Type out the data again. Keep every line exactly the same.

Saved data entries
========

(* ===================================================================== *)
(** ** [PostHogProvider] *)
(* ===================================================================== *)

(** The options [PostHogProvider] passes to [posthog.init]. *)
Record PostHogConfig : Type := {
  api_host : string;
  capture_pageview : bool;
  capture_pageleave : bool;
  person_profiles : string;
  disable_session_recording : bool;
  session_recording_maskAllInputs : bool;
  session_recording_maskTextSelector : string;
}.

(** Calls received by the [posthog] client. *)
Inductive posthog_call : Type :=
| ph_init (key : string) (config : PostHogConfig)
| ph_capture (event : string) (properties : option (gmap string jsval))
| ph_identify (userId : string) (traits : option Traits)
| ph_reset.

(** What the effect of [PostHogProvider] reads. *)
Record PostHogEnv : Type := {
  has_window : bool;
  NEXT_PUBLIC_POSTHOG_KEY : option string;
  NEXT_PUBLIC_POSTHOG_HOST : option string;
}.

(** What the effect of [PostHogProvider] did: the calls on [posthog] and
    whether [window.posthog] was assigned. *)
Record PostHogMounted : Type := {
  posthog_calls : list posthog_call;
  window_posthog : bool;
}.

(** [process.env.NEXT_PUBLIC_POSTHOG_HOST || 'https://us.i.posthog.com'] *)
Definition posthog_host (host : option string) : string :=
  match truthy_string host with
  | Some h => h
  | None => "https://us.i.posthog.com"
  end.
(** [this.options.style.fonts[type].name] *)
Definition fonts_name (type : FontKey) : string :=
  match type with
  | KNormal => font_name (normal (fonts (style options)))
  | KBold => font_name (bold (fonts (style options)))
  end.

Definition getFontOrFallback (type : option string) (v : value)
    (s : Storage) : string * Storage :=
  let f := fonts (style options) in
  let normalRange := font_range (normal f) in
  let fallbackRange := fallback_range (fallback f) in
  let type := coerce_type type in
  if negb (fallback_enabled (fallback f)) then (fonts_name type, s)
  else if negb (RegExp_test normalRange (or_empty v)) then
    (fonts_name type, s)
  else if RegExp_test fallbackRange (or_empty v) then (fonts_name type, s)
  else
    let s :=
      if negb (fallback_loaded s)
      then set_fallback_loaded true
             (call (OpRegisterFont (fallback_name (fallback f))
                      (fallback_path (fallback f))) s)
      else s in
    (fallback_name (fallback f), s).

Definition valueOrTransliterate (v : value) : jsstring :=
  let fallbackRange := fallback_range (fallback (fonts (style options))) in
  if negb (fallback_enabled (fallback (fonts (style options)))) then
    ToString v
  else if negb (RegExp_test fallbackRange (or_empty v)) then ToString v
  else transliterate ext (ToString v).

Definition setCursor (axis : Axis) (v : number) (s : Storage) : Storage :=
  match axis with
  | X => set_cursor_x v s
  | Y => set_cursor_y v s
  end.

Definition prettyPrice (v : value) : jsstring :=
  let v :=
    match v with
    | VNumber n => toFixed2 (shortest_repr ext) n
    | VString t => t
    end in
  match currency (invoice options) with
  | Some (c :: cs) => v ++ str " " ++ (c :: cs)
  | _ => v
  end.

(** The height subtracted when a held draw reads back no movement *)
Definition single_line_height : number := num_frac 23 2.

(** [setText] from its first statement to the [text] call *)
Definition setText_draw (t : value) (o : TextCall) (s : Storage) : Storage :=
  let fontWeight := default "normal"%string (fontWeight o) in
  let colorCode := default "primary"%string (colorCode o) in
  let fontSize := default "regular"%string (fontSize o) in
  let align := default "left"%string (align o) in
  let color := default ""%string (color o) in
  let marginTop := default (num_Z 0) (marginTop o) in
  let s := set_cursor_y (nadd (cursor_y s) marginTop) s in
  let s :=
    if negb (truthy color) then
      if (colorCode =? "primary")%string
      then call (OpFillColor (primaryColor (text (style options)))) s
      else call (OpFillColor (secondaryColor (text (style options)))) s
    else s in
  let fontSizeValue :=
    if (fontSize =? "regular")%string
    then regularSize (text (style options))
    else headingSize (text (style options)) in
  let (name, s) := getFontOrFallback (Some fontWeight) t s in
  let s := call (OpFont name) s in
  let s := call (OpFillColor color) s in
  let s := call (OpFontSize fontSizeValue) s in
  call_text (valueOrTransliterate t) (cursor_x s) (cursor_y s) align
    (maxWidth o) s.

(** [setText] after the [text] call: the position is read back *)
Definition setText_readback (o : TextCall) (s : Storage) : Storage :=
  let diff := nsub (doc_y (getDocument s)) (cursor_y s) in
  let s := set_cursor_y (doc_y (getDocument s)) s in
  match skipDown o with
  | Some true =>
      if ngt diff (num_Z 0)
      then set_cursor_y (nsub (cursor_y s) diff) s
      else set_cursor_y (nsub (cursor_y s) single_line_height) s
  | _ => s
  end.

Definition setText (t : value) (o : TextCall) (s : Storage) : Storage :=
  setText_readback o (setText_draw t o s).

(** [Array.isArray(line.value) ? line.value : [line.value]] *)
Definition values_of (l : Line) : list value :=
  match line_value_of l with
  | Single v => [v]
  | Multiple vs => vs
  end.

(** [`${line.label}:`] *)
Definition label_colon (l : Line) : value :=
  VString (line_label l ++ str ":").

========

-- SOLUTION FOR THIS PROBLEM --
(* ===================================================================== *)
(** ** [PostHogProvider] *)
(* ===================================================================== *)

(** The options [PostHogProvider] passes to [posthog.init]. *)
Record PostHogConfig : Type := {
  api_host : string;
  capture_pageview : bool;
  capture_pageleave : bool;
  person_profiles : string;
  disable_session_recording : bool;
  session_recording_maskAllInputs : bool;
  session_recording_maskTextSelector : string;
}.

(** Calls received by the [posthog] client. *)
Inductive posthog_call : Type :=
| ph_init (key : string) (config : PostHogConfig)
| ph_capture (event : string) (properties : option (gmap string jsval))
| ph_identify (userId : string) (traits : option Traits)
| ph_reset.

(** What the effect of [PostHogProvider] reads. *)
Record PostHogEnv : Type := {
  has_window : bool;
  NEXT_PUBLIC_POSTHOG_KEY : option string;
  NEXT_PUBLIC_POSTHOG_HOST : option string;
}.

(** What the effect of [PostHogProvider] did: the calls on [posthog] and
    whether [window.posthog] was assigned. *)
Record PostHogMounted : Type := {
  posthog_calls : list posthog_call;
  window_posthog : bool;
}.

(** [process.env.NEXT_PUBLIC_POSTHOG_HOST || 'https://us.i.posthog.com'] *)
Definition posthog_host (host : option string) : string :=
  match truthy_string host with
  | Some h => h
  | None => "https://us.i.posthog.com"
  end.
(** [this.options.style.fonts[type].name] *)
Definition fonts_name (type : FontKey) : string :=
  match type with
  | KNormal => font_name (normal (fonts (style options)))
  | KBold => font_name (bold (fonts (style options)))
  end.

Definition getFontOrFallback (type : option string) (v : value)
    (s : Storage) : string * Storage :=
  let f := fonts (style options) in
  let normalRange := font_range (normal f) in
  let fallbackRange := fallback_range (fallback f) in
  let type := coerce_type type in
  if negb (fallback_enabled (fallback f)) then (fonts_name type, s)
  else if negb (RegExp_test normalRange (or_empty v)) then
    (fonts_name type, s)
  else if RegExp_test fallbackRange (or_empty v) then (fonts_name type, s)
  else
    let s :=
      if negb (fallback_loaded s)
      then set_fallback_loaded true
             (call (OpRegisterFont (fallback_name (fallback f))
                      (fallback_path (fallback f))) s)
      else s in
    (fallback_name (fallback f), s).

Definition valueOrTransliterate (v : value) : jsstring :=
  let fallbackRange := fallback_range (fallback (fonts (style options))) in
  if negb (fallback_enabled (fallback (fonts (style options)))) then
    ToString v
  else if negb (RegExp_test fallbackRange (or_empty v)) then ToString v
  else transliterate ext (ToString v).

Definition setCursor (axis : Axis) (v : number) (s : Storage) : Storage :=
  match axis with
  | X => set_cursor_x v s
  | Y => set_cursor_y v s
  end.

Definition prettyPrice (v : value) : jsstring :=
  let v :=
    match v with
    | VNumber n => toFixed2 (shortest_repr ext) n
    | VString t => t
    end in
  match currency (invoice options) with
  | Some (c :: cs) => v ++ str " " ++ (c :: cs)
  | _ => v
  end.

(** The height subtracted when a held draw reads back no movement *)
Definition single_line_height : number := num_frac 23 2.

(** [setText] from its first statement to the [text] call *)
Definition setText_draw (t : value) (o : TextCall) (s : Storage) : Storage :=
  let fontWeight := default "normal"%string (fontWeight o) in
  let colorCode := default "primary"%string (colorCode o) in
  let fontSize := default "regular"%string (fontSize o) in
  let align := default "left"%string (align o) in
  let color := default ""%string (color o) in
  let marginTop := default (num_Z 0) (marginTop o) in
  let s := set_cursor_y (nadd (cursor_y s) marginTop) s in
  let s :=
    if negb (truthy color) then
      if (colorCode =? "primary")%string
      then call (OpFillColor (primaryColor (text (style options)))) s
      else call (OpFillColor (secondaryColor (text (style options)))) s
    else s in
  let fontSizeValue :=
    if (fontSize =? "regular")%string
    then regularSize (text (style options))
    else headingSize (text (style options)) in
  let (name, s) := getFontOrFallback (Some fontWeight) t s in
  let s := call (OpFont name) s in
  let s := call (OpFillColor color) s in
  let s := call (OpFontSize fontSizeValue) s in
  call_text (valueOrTransliterate t) (cursor_x s) (cursor_y s) align
    (maxWidth o) s.

(** [setText] after the [text] call: the position is read back *)
Definition setText_readback (o : TextCall) (s : Storage) : Storage :=
  let diff := nsub (doc_y (getDocument s)) (cursor_y s) in
  let s := set_cursor_y (doc_y (getDocument s)) s in
  match skipDown o with
  | Some true =>
      if ngt diff (num_Z 0)
      then set_cursor_y (nsub (cursor_y s) diff) s
      else set_cursor_y (nsub (cursor_y s) single_line_height) s
  | _ => s
  end.

Definition setText (t : value) (o : TextCall) (s : Storage) : Storage :=
  setText_readback o (setText_draw t o s).

(** [Array.isArray(line.value) ? line.value : [line.value]] *)
Definition values_of (l : Line) : list value :=
  match line_value_of l with
  | Single v => [v]
  | Multiple vs => vs
  end.

(** [`${line.label}:`] *)
Definition label_colon (l : Line) : value :=
  VString (line_label l ++ str ":").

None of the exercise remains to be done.